The next few days were filled with thoughts on letting my husband in on Ethan's little secret, but honestly, I was having a hard time with it. I just wasn't sure how to approach it. I mean my goodness, my husband, all he talked about, after knowing he was having 2 boys, was one day watching them on the Ohio State football field and having seats at the 50 yard line. Oh jeez, what is he going to think? Well, that dream was about to be shattered, because he was coming home in a matter of hours and I had to get this off my chest!

It's funny how God allows things to happen, because what I thought was going to be this awful moment, turned out to be a moment that helped our family grow in a positive way. There was no yelling or screaming, but simply a conversation with our son that allowed us to hear "his" likes and wants for his own life. Yes, even at 9 years old, we allowed him to have a voice and allowed him to take "his" own direction on this path. That night, we learned he liked the game of football, however, just wanted to be "daddy's football watching buddy" and not "his player on the team." We also learned that he found a love for the game of golf, while being at the course with his dad over the years, and that's what he wanted to pursue.

Well, that conversation started a journey for my 2 big guys that has been exciting to watch. Brenton, listened and embraced Ethan's choice and though the path was not what he thought we would be walking down; however, this new path was pretty great too. Brenton enjoys the game of golf and now his son, would be a member of the golf team one day and that was a pretty great feeling. And, one that Brenton started getting him prepared for that following spring.  New clubs were bought and lessons began!
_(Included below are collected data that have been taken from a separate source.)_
(** The debug assertion that the buffer is empty holds at both calls, which test
    for it. *)
Definition resize_empty (c : CopyBuffer) (new_size : nat) : CopyBuffer :=
  let c :=
    if negb (new_size =? size c)
    then mkCopy (read_done c) (need_flush c) (need_write_ping c) (start_index c) (cache_length c)
           new_size (sizing c) (bulk_read_seen c) (lazy_new new_size)
    else c in
  set_window c 0 (cache_length c).

Definition park_empty (c : CopyBuffer) : CopyBuffer :=
  let c := set_buf c (release (buf c)) in
  let next := if bulk_read_seen c then max (sizing c) else base (sizing c) in
  set_bulk (resize_empty c next) false.

(** The bytes a read left in the slice it was given, which starts at [at_]. *)
Definition fill (b : bytes) (at_ : nat) (bs : bytes) : bytes :=
  take at_ b ++ bs ++ drop (at_ + length bs) b.

(** The start and the end of the free slice a read goes to. *)
Definition unused (c : CopyBuffer) : nat * nat :=
  let unused_start_index := (start_index c + cache_length c) mod size c in
  (unused_start_index,
   if unused_start_index <? start_index c then start_index c else size c).

Inductive TransferState := Running | ShuttingDown | Done.

Definition has_seen_eof (t : TransferState) : bool :=
  match t with Running => false | _ => true end.
Definition is_done (t : TransferState) : bool :=
  match t with Done => true | _ => false end.

Section one_direction.
Context {R W : Type} `{AsyncStream R} `{AsyncStream W}.

(** [while !self.read_done && self.cache_length < self.size]; the result says
    whether the reader is pending.  [None] is out of fuel: every round adds at
    least a byte, so that one more than the free room is enough. *)
Fixpoint read_loop (fuel : nat) (c : CopyBuffer) (r : R)
    : option (outcome bool * CopyBuffer * R) :=
  match fuel with
  | 0 => None
  | S fuel =>
      if negb (read_done c) && (cache_length c <? size c) then
        let c :=
          if bulk_read_seen c && (cache_length c =? 0) && (size c <? max (sizing c))
          then resize_empty c (max (sizing c)) else c in
        let c := set_buf c (ensure junk (buf c)) in
        let '(i, j) := unused c in
        match slice (lazy_buf (buf c)) i j with
        | Ok room =>
            match poll_read r (length room) with
            | (Ready (inl e), r) => Some (Err e, c, r)
            | (Ready (inr bs), r) =>
                if length bs =? 0 then read_loop fuel (set_read_done c) r
                else
                  let c := set_buf c (mkLazy (fill (lazy_buf (buf c)) i bs) (lazy_size (buf c))) in
                  let c := set_window c (start_index c) (cache_length c + length bs) in
                  read_loop fuel
                    (if base (sizing c) <=? length bs then set_bulk c true else c) r
            | (Pending, r) => Some (Ok true, c, r)
            end
        | _ => Some (Panic, c, r)
        end
      else Some (Ok false, c, r)
  end.

(** [if self.need_write_ping]; the result says whether the writer is pending. *)
Definition write_ping (c : CopyBuffer) (w : W) : outcome bool * CopyBuffer * W :=
  if need_write_ping c then
    if cache_length c =? 0 then
      match poll_write_ping w with
      | (Ready (inl e), w) => (Err e, c, w)
      | (Ready (inr written), w) =>
          let c := set_ping c false in
          (Ok false, if written then set_flush c true else c, w)
      | (Pending, w) => (Ok true, c, w)
      end
    else (Ok false, set_ping c false, w)
  else (Ok false, c, w).

(** [while self.cache_length > 0]; a [written] larger than the slice would
    underflow, here a panic. *)
Fixpoint write_loop (fuel : nat) (c : CopyBuffer) (w : W)
    : option (outcome bool * CopyBuffer * W) :=
  match fuel with
  | 0 => None
  | S fuel =>
      if 0 <? cache_length c then
        match slice (lazy_buf (buf c)) (start_index c)
                (Nat.min (start_index c + cache_length c) (size c)) with
        | Ok used =>
            match poll_write w used with
            | (Ready (inl e), w) => Some (Err e, c, w)
            | (Ready (inr written), w) =>
                if written =? 0
                then Some (err WriteZero "write zero byte into writer", c, w)
                else if cache_length c <? written then Some (Panic, c, w)
                else
                  let len := cache_length c - written in
                  let c := set_window c
                    (if len =? 0 then 0 else (start_index c + written) mod size c) len in
                  write_loop fuel (set_flush c true) w
            | (Pending, w) => Some (Ok true, c, w)
            end
        | _ => Some (Panic, c, w)
        end
      else Some (Ok false, c, w)
  end.

(** [if self.need_flush]; [None] in the result is [Poll::Pending]. *)
Definition flush (c : CopyBuffer) (w : W) : Poll (outcome unit) * CopyBuffer * W :=
  if need_flush c then
    match poll_flush w with
    | (Ready (inl e), w) => (Ready (Err e), c, w)
    | (Ready (inr _), w) => (Ready (Ok tt), set_flush c false, w)
    | (Pending, w) => (Pending, c, w)
    end
  else (Ready (Ok tt), c, w).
Now, that "one" day, is among us with Ethan starting his 7th grade golf journey this week. We had a little hiccup with his start date, but we got it all situated and on Monday, he was out with his team on the course having his 1st practice. When I dropped him off, it was a bittersweet moment, watching him walk off to the putting green and realizing that the moment I've been thinking about for years is happening right now! He found his buddy and the first ball was on the green rolling towards the hole, while I was walking back to the car trying to keep my composure. LOL! It's such a weird feeling watching your kids grow up and knowing that time is not on your side, because you have to let go a bit and let them approach life on their own. However, that pill, is a little hard to swallow, yet one you know you have to take with a full glass of water to get it down. I'm embracing it, truly I am, and I do enjoy the simplicity each year brings as the boys are growing up, but it still just pulls at the heart strings no matter how hard I try to prepare myself. UGH!

This fall, is going to be a fun season watching our boy smash a golf ball down the fairway trying his best to get it in the hole under par.  However, regardless of how the season goes for him, we will be right there smiling from ear to ear knowing he's doing exactly what he wants to be doing!

Good luck Ethan....go out there and do the very best you can son, however, remember to always have fun while doing it. Daddy, Colin and I love you very much!